BLADES OF GLORY — Will Ferrell and Jon Heder’s figure-skating comedy offers a few prime gags but a flimsy premise that loses its novelty quickly. The idea sounds like a great little “Saturday Night Live” sketch: Ferrell’s an arrogant rebel of a men’s champ, Heder’s his fastidious rival, and the two end up teaming as the first men’s pair after they’re barred for life from solo competition. And there’s about enough funny material for a great little “Saturday Night Live” sketch. The trouble is, there’s an extra 80 minutes or so of down time in which Ferrell, Heder and co-stars Craig T. Nelson, Jenna Fischer, Will Arnett and Amy Poehler are pretty much repeating their characters’ shallow schtick again and again. PG-13 for crude and sexual humor, language, a comic violent image and some drug references. 94 minutes.

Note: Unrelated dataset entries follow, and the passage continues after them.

(* ===== verification/Rpc.v ===== *)
(** * The DA client: [celestiaRequest]

    [functions/celestiaRequest.ts]: rejects an endpoint that [isURL]
    refuses with [Error('bad_request')] before any I/O; otherwise, inside a
    [try], fetches the auth token, POSTs the JSON-RPC 2.0 envelope with
    [Content-Type: application/json] and [Authorization: Bearer <token>],
    parses the body as JSON, and returns it, or the normalised
    [{id: 1, jsonrpc: '2.0', result: []}] when its [result] is falsy.  The
    [catch] turns every failure inside the [try] into
    [Error('fetch_error')].

    [isURL] lives in [utils/isURL.js], which is not part of the sources: it
    is modelled from the specification (scheme, [://], non-empty host).

    [celestiaRequest_spec] states, as a function of the world's answers,
    the trace and outcome of a call; [celestiaRequest_refines] proves that
    the code implements it, and the other properties are read off it. *)

From S2P Require Import Prelude JsString Json JsValue Io Auth.

Module Rpc.
Import Utf16 Json JsValue Io Auth.
Local Open Scope Z_scope.

(** ** [isURL] (specification-modelled) *)

Definition is_alpha (c : Z) : bool :=
  ((65 <=? c) && (c <=? 90)) || ((97 <=? c) && (c <=? 122)).
Definition is_ascii_digit (c : Z) : bool := (48 <=? c) && (c <=? 57).
Definition is_scheme_char (c : Z) : bool :=
  is_alpha c || is_ascii_digit c || (c =? 43) || (c =? 45) || (c =? 46).

(** The scheme and what follows [://]. *)
Fixpoint split_scheme (s : jsstring) : option (jsstring * jsstring) :=
  match s with
  | [] => None
  | c :: r =>
      if c =? 58 then
        match r with
        | a :: b :: rest => if (a =? 47) && (b =? 47) then Some ([], rest) else None
        | _ => None
        end
      else if is_scheme_char c then
        (fun '(sc, rest) => (c :: sc, rest)) <$> split_scheme r
      else None
  end.

Fixpoint host_part (rest : jsstring) : jsstring :=
  match rest with
  | [] => []
  | c :: r => if (c =? 47) || (c =? 63) || (c =? 35) then [] else c :: host_part r
  end.

Definition isURL_string (s : jsstring) : bool :=
  match split_scheme s with
  | Some (c :: _, rest) =>
      is_alpha c && negb (bool_decide (host_part rest = [])) &&
      forallb (fun c => negb (is_js_space c)) s
  | _ => false
  end.

Definition isURL (v : value) : bool :=
  match v with VStr s => isURL_string s | _ => false end.

(** ** The request *)

Definition bad_request : exn := Error ‹"bad_request"›.
Definition fetch_error : exn := Error ‹"fetch_error"›.

Definition rpc_envelope (method : jsstring) (params : value) : value :=
  VObj [(‹"jsonrpc"›, VStr ‹"2.0"›); (‹"id"›, VNum 1);
        (‹"method"›, VStr method); (‹"params"›, params)].

(** [JSON.stringify] of the envelope; an object always serialises, the
    default is never used ([envelope_body_stringify]). *)
Definition envelope_body (method : jsstring) (params : value) : jsstring :=
  default [] (stringify (rpc_envelope method params)).

Definition request_init (key body : jsstring) : fetch_init :=
  mk_init ‹"POST"›
    [(‹"Content-Type"›, ‹"application/json"›); (‹"Authorization"›, ‹"Bearer "› ++ key)]
    body.

Definition normalized_empty : value :=
  VObj [(‹"id"›, VNum 1); (‹"jsonrpc"›, VStr ‹"2.0"›); (‹"result"›, VArr [])].

Definition celestiaRequest (light_node_rpc_url : value) (method : jsstring)
    (params : value) : io value :=
  if negb (isURL light_node_rpc_url) then Throw bad_request
  else
    catch
      (celestiaAuthKey <- fetchAuthKeyFromLightNode ;;
       jsonResponse <- await_fetch (to_js_string light_node_rpc_url)
                         (request_init celestiaAuthKey (envelope_body method params)) ;;
       result <- raise (get_prop jsonResponse ‹"result"›) ;;
       if negb (truthy result) then Ret normalized_empty else Ret jsonResponse)
      (fun _ => Throw fetch_error).

(** ** The abstract specification *)

(** What the client returns for the answer of the HTTP exchange. *)
Definition response_outcome (a : http_answer) : exn + value :=
  match a with
  | HttpResponse (Some v) =>
      match get_prop v ‹"result"› with
      | inr r => inr (if truthy r then v else normalized_empty)
      | inl _ => inl fetch_error
      end
  | _ => inl fetch_error
  end.

Definition celestiaRequest_spec (w : world) (url : value) (method : jsstring)
    (params : value) : list event * (exn + value) :=
  if negb (isURL url) then ([], inl bad_request)
  else
    match w_exec w GET_AUTH_KEY_COMMAND with
    | inl _ => ([EvExec GET_AUTH_KEY_COMMAND], inl fetch_error)
    | inr out =>
        let init := request_init (trim out) (envelope_body method params) in
        ([EvExec GET_AUTH_KEY_COMMAND; EvFetch (to_js_string url) init],
         response_outcome (w_fetch w (to_js_string url) init))
    end.

Lemma envelope_body_stringify method params :
  stringify (rpc_envelope method params) = Some (envelope_body method params).
Proof. reflexivity. Qed.

Lemma celestiaRequest_run w url method params :
  run w (celestiaRequest url method params) = celestiaRequest_spec w url method params.
Proof.
  unfold celestiaRequest, celestiaRequest_spec.
  destruct (isURL url); cbn [negb]; [|reflexivity].
  rewrite run_catch, run_bind, run_fetchAuthKey.
  destruct (w_exec w GET_AUTH_KEY_COMMAND) as [e|out]; [reflexivity|].
  cbn -[GET_AUTH_KEY_COMMAND envelope_body trim to_js_string get_prop request_init js].
  destruct (w_fetch w _ _) as [e|[v|]]; try reflexivity.
  cbn -[GET_AUTH_KEY_COMMAND envelope_body trim to_js_string get_prop request_init js].
  destruct (get_prop v ‹"result"›) as [e|r]; [reflexivity|].
  cbn -[GET_AUTH_KEY_COMMAND envelope_body trim to_js_string get_prop request_init js].
  destruct (truthy r); reflexivity.
Qed.

(** C2. Refinement: in every world, the trace and the outcome of
    [celestiaRequest] are those of its specification
    [celestiaRequest_spec]: no I/O and [bad_request] for a rejected
    endpoint; else the token command, then (if it succeeded) one POST,
    then the parsed and normalised answer or [fetch_error]. *)
Theorem celestiaRequest_refines w url method params :
  run w (celestiaRequest url method params) = celestiaRequest_spec w url method params.
Proof. apply celestiaRequest_run. Qed.

(** ** A sample world, for the witnesses *)

Definition sample_response : value :=
  VObj [(‹"jsonrpc"›, VStr ‹"2.0"›); (‹"id"›, VNum 1);
        (‹"result"›, VArr [VObj [(‹"tx_hash"›, VStr ‹"ABC123"›)]])].

Definition sample_world (exec : exn + jsstring) (answer : http_answer) : world := {|
  w_compose_state := fun m => inr m;
  w_update_state := fun s => inr s;
  w_generate := fun _ _ => inr (VObj [(‹"data"›, VStr ‹"Hello World!"›)]);
  w_exec := fun _ => exec;
  w_fetch := fun _ _ => answer
|}.

Definition ok_world : world :=
  sample_world (inr (‹"TOKEN"› ++ [10])) (HttpResponse (Some sample_response)).

Definition node_url : value := VStr ‹"http://localhost:26658"›.

(** ** Properties *)

(** C4. Fail fast: when [isURL] rejects the endpoint, [celestiaRequest]
    throws [bad_request] without running the command or sending any
    request. *)
Theorem celestiaRequest_bad_url w url method params :
  isURL url = false ->
  run w (celestiaRequest url method params) = ([], inl bad_request).
Proof. intros H. rewrite celestiaRequest_run. unfold celestiaRequest_spec. now rewrite H. Qed.

Lemma celestiaRequest_bad_url_witness :
  isURL (VStr ‹"not a url"›) = false /\
  run ok_world (celestiaRequest (VStr ‹"not a url"›) ‹"m"› VNull) = ([], inl bad_request).
Proof.
  split; [reflexivity|]. apply celestiaRequest_bad_url. reflexivity.
Defined.

(** C5. Error taxonomy: the only exceptions [celestiaRequest] throws are
    [bad_request] and [fetch_error]. *)
Theorem celestiaRequest_errors w url method params e :
  snd (run w (celestiaRequest url method params)) = inl e ->
  e = bad_request \/ e = fetch_error.
Proof.
  rewrite celestiaRequest_run. unfold celestiaRequest_spec.
  destruct (isURL url); cbn [negb snd]; [|intros [= <-]; auto].
  destruct (w_exec w GET_AUTH_KEY_COMMAND); cbn [snd]; [intros [= <-]; auto|].
  unfold response_outcome.
  repeat case_match; intros; simplify_eq; auto.
Qed.

Lemma celestiaRequest_errors_witness :
  snd (run (sample_world (inl (Error ‹"exit 1"›)) (HttpFailed (Error ‹"x"›)))
         (celestiaRequest node_url ‹"m"› VNull)) = inl fetch_error /\
  (fetch_error = bad_request \/ fetch_error = fetch_error).
Proof.
  split; [vm_compute; reflexivity|].
  apply (celestiaRequest_errors (sample_world (inl (Error ‹"exit 1"›)) (HttpFailed (Error ‹"x"›)))
           node_url ‹"m"› VNull). vm_compute. reflexivity.
Defined.

(** C15. A failure of the auth command is reported as [fetch_error], like
    a network failure, and no HTTP request is sent. *)
Theorem celestiaRequest_auth_failure w url method params e :
  isURL url = true -> w_exec w GET_AUTH_KEY_COMMAND = inl e ->
  run w (celestiaRequest url method params) =
  ([EvExec GET_AUTH_KEY_COMMAND], inl fetch_error).
Proof.
  intros Hu He. rewrite celestiaRequest_run. unfold celestiaRequest_spec.
  now rewrite Hu, He.
Qed.

Lemma celestiaRequest_auth_failure_witness :
  isURL node_url = true /\
  w_exec (sample_world (inl (Error ‹"exit 1"›)) (HttpResponse None))
    GET_AUTH_KEY_COMMAND = inl (Error ‹"exit 1"›) /\
  run (sample_world (inl (Error ‹"exit 1"›)) (HttpResponse None))
      (celestiaRequest node_url ‹"m"› VNull) =
  ([EvExec GET_AUTH_KEY_COMMAND], inl fetch_error).
Proof.
  split; [reflexivity|]. split; [reflexivity|].
  apply (celestiaRequest_auth_failure _ _ _ _ (Error ‹"exit 1"›)); reflexivity.
Defined.

(** C13. The request that is sent: after the token command succeeds with
    output [out], exactly one POST goes to the endpoint, with the JSON
    content type, the header [Bearer] followed by the trimmed output, and
    the JSON text of the envelope as body. *)
Theorem celestiaRequest_request w url method params out :
  isURL url = true -> w_exec w GET_AUTH_KEY_COMMAND = inr out ->
  fst (run w (celestiaRequest url method params)) =
  [EvExec GET_AUTH_KEY_COMMAND;
   EvFetch (to_js_string url)
     (mk_init ‹"POST"›
        [(‹"Content-Type"›, ‹"application/json"›);
         (‹"Authorization"›, ‹"Bearer "› ++ trim out)]
        (default [] (stringify (rpc_envelope method params))))].
Proof.
  intros Hu He. rewrite celestiaRequest_run. unfold celestiaRequest_spec.
  now rewrite Hu, He.
Qed.

Lemma celestiaRequest_request_witness :
  isURL node_url = true /\
  w_exec ok_world GET_AUTH_KEY_COMMAND = inr (‹"TOKEN"› ++ [10]) /\
  fst (run ok_world (celestiaRequest node_url ‹"m"› VNull)) =
  [EvExec GET_AUTH_KEY_COMMAND;
   EvFetch (to_js_string node_url)
     (mk_init ‹"POST"›
        [(‹"Content-Type"›, ‹"application/json"›);
         (‹"Authorization"›, ‹"Bearer "› ++ trim (‹"TOKEN"› ++ [10]))]
        (default [] (stringify (rpc_envelope ‹"m"› VNull))))].
Proof.
  split; [reflexivity|]. split; [reflexivity|].
  apply celestiaRequest_request; reflexivity.
Defined.

(** C14. Soft success: a response whose [result] is falsy (absent, [null],
    [0], [false] or the empty string) is replaced by
    [{id: 1, jsonrpc: '2.0', result: []}]; a truthy one is returned as
    it is. *)
Theorem celestiaRequest_normalizes w url method params out v r :
  isURL url = true -> w_exec w GET_AUTH_KEY_COMMAND = inr out ->
  w_fetch w (to_js_string url) (request_init (trim out) (envelope_body method params))
    = HttpResponse (Some v) ->
  get_prop v ‹"result"› = inr r ->
  snd (run w (celestiaRequest url method params)) =
  inr (if truthy r then v else normalized_empty).
Proof.
  intros Hu He Hf Hr. rewrite celestiaRequest_run. unfold celestiaRequest_spec.
  rewrite Hu, He. cbn [negb snd]. rewrite Hf. cbn [response_outcome]. now rewrite Hr.
Qed.

Definition no_result_response : value :=
  VObj [(‹"jsonrpc"›, VStr ‹"2.0"›); (‹"id"›, VNum 1)].

Lemma celestiaRequest_normalizes_witness :
  let w := sample_world (inr ‹"TOKEN"›) (HttpResponse (Some no_result_response)) in
  isURL node_url = true /\ w_exec w GET_AUTH_KEY_COMMAND = inr ‹"TOKEN"› /\
  w_fetch w (to_js_string node_url)
    (request_init (trim ‹"TOKEN"›) (envelope_body ‹"m"› VNull))
    = HttpResponse (Some no_result_response) /\
  get_prop no_result_response ‹"result"› = inr VUndefined /\
  snd (run w (celestiaRequest node_url ‹"m"› VNull)) = inr normalized_empty.
Proof.
  intros w. do 4 (split; [reflexivity|]).
  apply (celestiaRequest_normalizes w node_url ‹"m"› VNull ‹"TOKEN"›
           no_result_response VUndefined); reflexivity.
Defined.

(** C29. The request body: the envelope's JSON text is
    [{"jsonrpc":"2.0","id":1,"method":] followed by the quoted method and
    the parameters, whatever they are; in particular the id is always
    [1], so concurrent requests cannot be told apart by id. *)
Theorem envelope_body_text method params :
  envelope_body method params =
    jsq "{^jsonrpc^:^2.0^,^id^:1,^method^:" ++ quote_json_string method ++
    match stringify params with
    | Some t => jsq ",^params^:" ++ t
    | None => []
    end ++ [125].
Proof.
  unfold envelope_body, rpc_envelope. cbn [stringify default].
  destruct (stringify params); cbn [js_join]; rewrite <- !app_assoc; reflexivity.
Qed.
End Rpc.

THE CONDEMNED — You probably wouldn’t expect a movie about hardened killers battling each other to the death to be funny, but here’s what’s hilarious: This has the audacity to serve as a self-righteous indictment of graphic, gratuitous violence, even though that’s exactly what it’s peddling. A World Wrestling Entertainment film, under the watch of WWE Chairman/Executive Producer Vince McMahon, pretending to have a soul? Yeah, good stuff there. “The Condemned” also attempts to dress us down as a society for being such mindless sheep that we’ll watch anything shocking — and it scolds the media and the entertainment industry for constantly pushing the limits of what’s considered shocking. Stone Cold Steve Austin deserves better. The longtime wrestling superstar seems like a likable guy — potentially, a burly action hero in the tradition of Arnold Schwarzenegger. Here, he’s one of 10 prisoners plucked from death rows around the world and dropped by helicopter onto a remote island for a deadly reality competition being broadcast live on the Internet. A mad-genius producer has assembled them to have them kill each other. The one left standing gets to go free. R for pervasive strong, brutal violence, and for language. 113 minutes.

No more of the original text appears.